# ROKON motorcycles



## Xlegionnaire

I am looking into getting one of these, does anyone have any expirience with them?
Im not looking for a trail bike but more of a utility bike.


----------



## mosquitomountainman

I've seen them at the neighbor's. They're a good bike for off-road use but the limiting factor IMO is cargo capacity. I'd rather have a four-wheeler. You can park one with a full load without it falling over!


----------



## Xlegionnaire

While I dont doubt that I hsve seen recently where people have converted them to diesel and are running them on bio fuel. Also they csn go msny places a 4 wheeler can't.


----------



## SmokeyNJ

They are beasts! you have to try really hard to get it stuck, we have tried.

They take a little practice to get used to driving at lower speeds. The trailer is a good accessory as well.


----------



## Xlegionnaire

Which model do you have?


----------



## SmokeyNJ

My biz partner has the TrailBreaker in OD 2x2. I think he uses it more than his electric SxS or his Can-Am Outlander. Which is fine because I get to use the other toys lol.


----------



## Xlegionnaire

Thats the one I am planning to get but every pic I see it looks more fde then od.


----------



## LincTex

It would be nice to rent one for a few weeks. 
I like the concept, but still view them as just a novelty.


----------



## OldCootHillbilly

Never owned one, but road a couple. Little tricky, but like anythin else yall get the hang a it. Some of em even got sealed wheels what ya can carry extra fuel in.
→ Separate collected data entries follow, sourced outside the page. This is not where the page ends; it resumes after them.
(** ** The facade over the generic readers *)

Lemma unwrapped_run {T} (fn : SafeDecoder.ElementFn T) (i : option Z)
  (r : DataReader) :
  unwrapped fn i r
  = match fn i r with
    | Done (Ok x) r' => Done x r'
    | Done (Err e) r' => Thrown (UnwrapFailed e) r'
    | Thrown x r' => Thrown x r'
    end.
Proof.
  unfold unwrapped, bind. destruct (fn i r) as [[x|e] r'|x r']; reflexivity.
Qed.

Lemma Decoder_readArray_loop_unwrapped {T} (fn : SafeDecoder.ElementFn T)
  (todo : nat) :
  forall (i : Z) (a : list T) (r : DataReader),
    Decoder.readArray_loop (unwrapped fn) todo i a r
    = (res <- SafeDecoder.readArray_loop (fun _ => fn None) todo i a ;;
       unwrap res) r.
Proof.
  induction todo as [|todo IH]; intros i a r;
    cbn [Decoder.readArray_loop SafeDecoder.readArray_loop].
  - reflexivity.
  - unfold bind. rewrite unwrapped_run.
    destruct (fn None r) as [[x|e] r'|x r']; [|reflexivity|reflexivity].
    rewrite IH. reflexivity.
Qed.

Lemma Decoder_readMap_loop_unwrapped {K V} (eqb : K -> K -> bool)
  (keyFn : SafeDecoder.ElementFn K) (valueFn : SafeDecoder.ElementFn V)
  (todo : nat) :
  forall (i : Z) (m : list (K * V)) (r : DataReader),
    Decoder.readMap_loop eqb (unwrapped keyFn) (unwrapped valueFn) todo i m r
    = (res <- SafeDecoder.readMap_loop eqb keyFn valueFn todo i m ;;
       unwrap res) r.
Proof.
  induction todo as [|todo IH]; intros i m r;
    cbn [Decoder.readMap_loop SafeDecoder.readMap_loop].
  - reflexivity.
  - unfold bind. rewrite unwrapped_run.
    destruct (keyFn (Some i) r) as [[k|e] r'|x r'];
      [|reflexivity|reflexivity].
    rewrite unwrapped_run.
    destruct (valueFn (Some i) r') as [[v|e] r''|x r''];
      [|reflexivity|reflexivity].
    rewrite IH. reflexivity.
Qed.

(** X11. The generic readers of the facade, run on element decoders that
    unwrap a fallible decoder, are the fallible generic readers followed by
    [unwrap]: same value, same cursor, and the failure of an element
    becomes an abort where the element failed.  For arrays the fallible
    decoder is the one that gets no index. *)
Theorem facade_generic_readers {T K V} (fn : SafeDecoder.ElementFn T)
  (eqb : K -> K -> bool) (keyFn : SafeDecoder.ElementFn K)
  (valueFn : SafeDecoder.ElementFn V) (r : DataReader) :
  Decoder.readArray (unwrapped fn) r
  = (res <- SafeDecoder.readArray (fun _ => fn None) ;; unwrap res) r
  /\ Decoder.readMap eqb (unwrapped keyFn) (unwrapped valueFn) r
     = (res <- SafeDecoder.readMap eqb keyFn valueFn ;; unwrap res) r
  /\ Decoder.readNullableArray (unwrapped fn) r
     = (res <- SafeDecoder.readNullableArray (fun _ => fn None) ;;
        match res with
        | Ok a => ret a
        | Err e => throw (UnwrapFailed e)
        end) r
  /\ Decoder.readNullableMap eqb (unwrapped keyFn) (unwrapped valueFn) r
     = (res <- SafeDecoder.readNullableMap eqb keyFn valueFn ;;
        match res with
        | Ok m => ret m
        | Err e => throw (UnwrapFailed e)
        end) r.
Proof.
  assert (A : forall r0, Decoder.readArray (unwrapped fn) r0
    = (res <- SafeDecoder.readArray (fun _ => fn None) ;; unwrap res) r0).
  { intros r0.
    unfold Decoder.readArray, SafeDecoder.readArray, Decoder.readArraySize,
      bind.
    destruct (SafeDecoder.readArraySize r0) as [[n|e] r'|x r'];
      [|reflexivity|reflexivity].
    cbn [unwrap ret]. rewrite Decoder_readArray_loop_unwrapped.
    reflexivity. }
  assert (B : forall r0,
    Decoder.readMap eqb (unwrapped keyFn) (unwrapped valueFn) r0
    = (res <- SafeDecoder.readMap eqb keyFn valueFn ;; unwrap res) r0).
  { intros r0.
    unfold Decoder.readMap, SafeDecoder.readMap, Decoder.readMapSize, bind.
    destruct (SafeDecoder.readMapSize r0) as [[n|e] r'|x r'];
      [|reflexivity|reflexivity].
    cbn [unwrap ret]. rewrite Decoder_readMap_loop_unwrapped.
    reflexivity. }
  split; [apply A|]. split; [apply B|]. split.
  - unfold Decoder.readNullableArray, SafeDecoder.readNullableArray,
      Decoder.isNextNil, bind.
    destruct (SafeDecoder.isNextNil r) as [[|] r'|x r'];
      [reflexivity| |reflexivity].
    rewrite A. unfold bind.
    destruct (SafeDecoder.readArray (fun _ => fn None) r') as [[a|e] r''|x r''];
      reflexivity.
  - unfold Decoder.readNullableMap, SafeDecoder.readNullableMap,
      Decoder.isNextNil, bind.
    destruct (SafeDecoder.isNextNil r) as [[|] r'|x r'];
      [reflexivity| |reflexivity].
    rewrite B. unfold bind.
    destruct (SafeDecoder.readMap eqb keyFn valueFn r') as [[m|e] r''|x r''];
      reflexivity.
Qed.

(** ** Floating point *)



(** ** The child count through the facade *)

Lemma as_u32_as_i32 (z : Z) : as_u32 (as_i32 z) = z mod 2 ^ 32.
Proof.
  unfold as_u32, as_i32, as_unsigned, as_signed. cbv zeta.
  destruct (Z.ltb_spec (z mod 2 ^ 32) (2 ^ (32 - 1))).
  - apply Z.mod_mod. lia.
  - rewrite <- (Z.mod_add _ 1) by lia.
    replace (z mod 2 ^ 32 - 2 ^ 32 + 1 * 2 ^ 32) with (z mod 2 ^ 32) by lia.
    apply Z.mod_mod. lia.
Qed.

(** X13. The facade returns the child count as a [u32]: for an array32 the
    count it returns is the count on the wire, whatever its size (the
    [i32] of the decoder is read back as unsigned), and for a map32 of [n]
    pairs it is [2 * n] modulo 2^32. *)
Theorem Decoder_getSize_unsigned (r : DataReader) (n : Z)
  (rest : list byte) :
  0 <= n < 2 ^ 32 ->
  (Reader.remaining r = byte_of_Z Format.ARRAY32 :: be_bytes 4 n ++ rest ->
   Decoder.getSize r = Done n (Reader.advance r 5))
  /\ (Reader.remaining r = byte_of_Z Format.MAP32 :: be_bytes 4 n ++ rest ->
      Decoder.getSize r = Done ((2 * n) mod 2 ^ 32) (Reader.advance r 5)).
Proof.
  intros Hn. split; intros H; unfold Decoder.getSize.
  - run_read (getSize_array32 r n rest Hn H).
    rewrite as_u32_as_i32, Z.mod_small by exact Hn. reflexivity.
  - run_read (getSize_map32 r n rest Hn H).
    unfold SafeDecoder.i32_mul. rewrite as_u32_as_i32.
    unfold ret. f_equal.
    pose proof (as_u32_as_i32 n) as E. unfold as_u32, as_unsigned in E.
    rewrite <- Z.mul_mod_idemp_r, E, Z.mul_mod_idemp_r by lia.
    reflexivity.
Qed.

(** An array32 that announces 2^31 elements. *)
Lemma Decoder_getSize_unsigned_witness :
  0 <= 2 ^ 31 < 2 ^ 32
  /\ SafeDecoder.getSize (Reader.create (bytes [0xdd; 0x80; 0; 0; 0]))
     = Done (- 2 ^ 31) (mkReader (bytes [0xdd; 0x80; 0; 0; 0]) 5)
  /\ Decoder.getSize (Reader.create (bytes [0xdd; 0x80; 0; 0; 0]))
     = Done (2 ^ 31) (mkReader (bytes [0xdd; 0x80; 0; 0; 0]) 5).
Proof.
  split; [lia|]. split; [reflexivity|].
  apply (proj1 (Decoder_getSize_unsigned
                  (Reader.create (bytes [0xdd; 0x80; 0; 0; 0])) (2 ^ 31) []
                  ltac:(lia))).
  reflexivity.
Defined.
I thin the triler would be a good idear, although it do make it wider. Price seems sorta high ta me. I gotta used four wheeler fer less an ta be honest, ain't been many places I can't go with it. 4 wheeler gives ya more storage area an the winch will get ya outa some bad spots. Also the winch be nice fer movin logs an such.

Gonna boil down ta a personal choice I then.


----------



## Xlegionnaire

I will use the thing more then my jeep probably. Everything from going to the lake to hunting to heading to the local watering hole! 

Im not sure novelty is the right word, I know a lot of people think 4 wheelers are a better choice but a bike that has been sround since 1958 and has proven itself to be bullet proof is hardly a novelty but I could be wrong..


----------



## LincTex

way too rich for my blood.....

http://www.rokon.com/1_8_price-lists.html


----------



## mosquitomountainman

Xlegionnaire said:


> I will use the thing more then my jeep probably. Everything from going to the lake to hunting to heading to the local watering hole!
> 
> Im not sure novelty is the right word, I know a lot of people think 4 wheelers are a better choice but a bike that has been sround since 1958 and has proven itself to be bullet proof is hardly a novelty but I could be wrong..


Sounds like you've already made up your mind on it.


----------



## Xlegionnaire

I wouldnt say 100% but pretty close, I like everything ive read.


----------



## hiwall

Try this. I Like mine.
http://www.yamahamotorsports.com/sport/products/modelspecs/10/0/specs.aspx


----------



## Xlegionnaire

Hiwall which are you refering to? Your link is to the whole yamaha line?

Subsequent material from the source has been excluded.